Closed Bug 891424 Opened 7 years ago Closed 7 years ago

Modifying XUL panel while open causes the browser to hide

Categories

(Core :: Widget: Cocoa, defect, critical)

x86
macOS
defect
Not set
critical

Tracking

()

VERIFIED FIXED
mozilla25
Tracking Status
firefox23 + verified
firefox24 + verified
firefox25 + verified

People

(Reporter: mkaply, Assigned: tnikkel)

References

Details

(Keywords: regression)

Attachments

(2 files, 1 obsolete file)

After the landing of bug 869151, our add-on popup panel doesn't work properly.

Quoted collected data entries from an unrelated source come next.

Definition SyncGroup_enter (now : Z) (w : persist_outcome) (c : GroupCoordinator) (args : SyncGroupArgs)
  : GroupCoordinator * sync_out :=
  let gid := sa_GroupID args in
  match get_group c gid with
  | None => (c, SReply (Ok (sync_error invalidGroupID)))
  | Some (lg, gs) =>
      if negb (gs_Generation gs =? sa_Generation args) then (c, SReply (Ok (sync_error illegalGeneration)))
      else match gs_Members gs !! sa_MemberID args with
      | None => (c, SReply (Ok (sync_error unknownMember)))
      | Some m =>
          let lg := set_heartbeats lg (<[sa_MemberID args := now]> (lg_heartbeats lg)) in
          if String.eqb (sa_MemberID args) (lg_leader lg) then
            let gs := set_members gs (assign_members (sa_Assignments args) (gs_Members gs)) in
            let lg := set_state lg GroupStable in
            let c := put_group c gid lg gs in
            match Persist now w (gc_store c) gid with
            | (store, Ok _) =>
                let c := mark_synced (mkCoord store (gc_live c) (gc_rounds c)) (lg_round lg) in
                (c, SReply (Ok (mkSyncResult (match gs_Members gs !! sa_MemberID args with
                                              | Some m => ms_Assignment m | None => [] end) 0)))
            | (store, Err e) => (mkCoord store (gc_live c) (gc_rounds c), SReply (Err e))
            | (store, _) => (mkCoord store (gc_live c) (gc_rounds c), SReply Panic)
            end
          else
            let c := put_group c gid lg gs in
            match lg_round lg with
            | None => (c, SReply (Ok (mkSyncResult (ms_Assignment m) 0)))
            | Some r =>
                if default false (r_synced <$> gc_rounds c !! r)
                then (c, SReply (Ok (mkSyncResult (ms_Assignment m) 0)))
                else (c, SWait r)
            end
      end
  end.

Definition SyncGroup_wake (timeout : bool) (c : GroupCoordinator) (args : SyncGroupArgs) (r : nat)
  : option SyncGroupResult :=
  if timeout then Some (sync_error rebalanceInProgress)
  else if default false (r_synced <$> gc_rounds c !! r) then
    match get_group c (sa_GroupID args) with
    | None => Some (sync_error illegalGeneration)
    | Some (lg, gs) =>
        if negb (gs_Generation gs =? sa_Generation args) then Some (sync_error illegalGeneration)
        else match gs_Members gs !! sa_MemberID args with
        | None => Some (sync_error unknownMember)
        | Some m => Some (mkSyncResult (ms_Assignment m) 0)
        end
    end
  else None.
(* ===== verification/Frame.v ===== *)
(** * Request and response frames (internal/wire/frame.go)

    A connection is the list of bytes it will still deliver.  The table of
    flexible API versions belongs to the kmsg package and is an argument. *)

From S2P Require Import Prelude Bytes Names.

Definition maxFrameSize : Z := 16 * 1024 * 1024.

Record RequestHeader := mkReqHeader {
  APIKey : Z;
  APIVersion : Z;
  CorrelationID : Z;
  ClientID : list byte
}.

(** ** Unsigned varints *)

(** The loop of [uvarint] at index [i] with accumulator [x] and shift [s]. *)
Fixpoint uvarint_loop (b : list byte) (i x s : Z) : res (Z * Z) :=
  match b with
  | [] => Err (EMsg "truncated varint")
  | c :: b =>
      let c := b2z c in
      if (i =? 9) && (c >? 1) then Err (EMsg "varint overflows 64 bits")
      else if c <? 0x80 then Ok (Z.lor x (u64 (Z.shiftl c s)), i + 1)
      else uvarint_loop b (i + 1) (Z.lor x (u64 (Z.shiftl (Z.land c 0x7f) s))) (s + 7)
  end.

Definition uvarint (b : list byte) : res (Z * Z) := uvarint_loop b 0 0 0.

(** [b[off:]]; panics out of range. *)
Definition slice_from (b : list byte) (off : Z) : res (list byte) :=
  if (off <? 0) || (off >? zlen b) then Panic else Ok (drop (Z.to_nat off) b).

(** The loop of [skipTaggedFields]: [count] fields remain, the next one starts
    at [off].  The count is an arbitrary 64-bit number, so the loop has its own
    fuel. *)
Fixpoint skip_loop (fuel : nat) (b : list byte) (count off : Z) : res Z :=
  match fuel with
  | O => Diverge
  | S fuel =>
      if count <=? 0 then Ok off
      else
        rest ← slice_from b off;
        '(_, n) ← wrap_err "tagged field tag" (uvarint rest);
        let off := off + n in
        rest ← slice_from b off;
        '(size, n) ← wrap_err "tagged field size" (uvarint rest);
        let off := off + n in
        if u64 (u64 off + size) >? zlen b
        then Err (EMsg "tagged field runs past the end of the frame")
        else skip_loop fuel b (count - 1) (i64 (off + i64 size))
  end.

Definition skipTaggedFields (fuel : nat) (b : list byte) : res Z :=
  '(count, n) ← wrap_err "tagged fields" (uvarint b);
  skip_loop fuel b count n.

(** ** Requests *)

(** [io.ReadFull] of [n] bytes: the bytes and what is left of the stream. *)
Definition read_full (conn : list byte) (n : Z) : res (list byte * list byte) :=
  if zlen conn <? n
  then Err (if bool_decide (conn = []) then ESentinel ErrEOF else EMsg "unexpected EOF")
  else Ok (take (Z.to_nat n) conn, drop (Z.to_nat n) conn).

Definition readRequest (flexible : Z -> Z -> bool) (fuel : nat) (maxBytes : Z) (conn : list byte)
  : res (RequestHeader * list byte * list byte) :=
  '(sizeBuf, conn) ← read_full conn 4;
  let size := i32 (be_decode sizeBuf) in
  if size <=? 0 then Err (EMsg "invalid frame size")
  else if size >? maxBytes then Err (EMsg "frame size exceeds max")
  else if size >? maxFrameSize then Err (EMsg "frame size exceeds hard cap")
  else
    '(frame, conn) ← read_full conn size;
    if zlen frame <? 8 then Err (EMsg "frame shorter than fixed header")
    else
      let key := i16 (get_be frame 0 2) in
      let version := i16 (get_be frame 2 4) in
      let corr := i32 (get_be frame 4 8) in
      if zlen frame <? 10 then Err (EMsg "frame too short for client_id length")
      else
        let clientIDLen := i16 (get_be frame 8 10) in
        '(clientID, bodyStart) ←
          (if clientIDLen >=? 0 then
             let stop := 10 + clientIDLen in
             if stop >? zlen frame then Err (EMsg "frame too short for client_id bytes")
             else Ok (slice frame 10 stop, stop)
           else Ok ([], 10));
        let hdr := mkReqHeader key version corr clientID in
        bodyStart ←
          (if flexible key version then
             rest ← slice_from frame bodyStart;
             n ← wrap_err "api key" (skipTaggedFields fuel rest);
             Ok (bodyStart + n)
           else Ok bodyStart);
        body ← slice_from frame bodyStart;
        Ok (hdr, body, conn).

(** ** Responses *)

(** The bytes [writeResponse] puts on the connection. *)
Definition writeResponse (correlationID : Z) (body : list byte) (flexibleHeader : bool) : list byte :=
  let headerSize := if flexibleHeader then 5 else 4 in
  let totalSize := i32 (headerSize + zlen body) in
  be_encode 4 (u32 totalSize) ++ be_encode 4 (u32 correlationID) ++
  (if flexibleHeader then [x00] else []) ++ body.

As the panel gets changed by typing in the autocomplete, the browser suddenly goes away although the panel still is displayed.

https://addons.mozilla.org/en-US/firefox/addon/webde-mailcheck/
Blocks: 869151
To avoid duplicating work, this has been regressed down to a single day's changesets or specifically to bug 869151?
Here's a video of the problem.

www.youtube.com/watch?v=ZhXNz81-Q1g

Single day's changesets. It's between:

2013-05-09-03-10-47-mozilla-central
and
2013-05-10-04-16-06-mozilla-central

I'll go through the chnagesets and see if there is anything else.
I'd bet this is related to bug 886317 on the UX branch.
I have verified that when I back out the patch from 869151, I go back to the "can't close xul popups" behavior, and I don't get any of the disappearing browser problem on typing.
Attached patch patch (obsolete) — Splinter Review
Awesome, thank you Michael. This patch will probably fix it. It backs out bug 869151 and fixes it in a different, safer, way. It would be great if you could confirm that.
Assignee: nobody → tnikkel
Attachment #772806 - Flags: review?(smichaud)
I can confirm that the patch fixes the original problem (unable to close the XUL panel) and doesn't cause the new problem I was seeing.
Great, thank you.
No, thank you for the patch.

I'm really curious how this was able to go undetected for so long though...
Me too. I specifically monitored new bug reports after the original patch landed to try to catch any possible regressions as soon as possible.
Comment on attachment 772806 [details] [diff] [review]
patch

Looks fine to me.

+  // nsBaseWidget::Destroy get removes us from GetParent(), but we don't
+  // implement GetParent so we remove from our parent here.

This comment is a bit garbled, though.  How about something like this:

"nsBaseWidget::Destroy() calls GetParent()->RemoveChild(this).  But we don't implement GetParent(), so we need to do the equivalent here."
Attachment #772806 - Flags: review?(smichaud) → review+
Thanks, that a much better comment. I wrote it quickly and forgot to improve it later.
It's utterly bizarre that implementing nsCocoaWindow::GetParent() caused/triggered this bug.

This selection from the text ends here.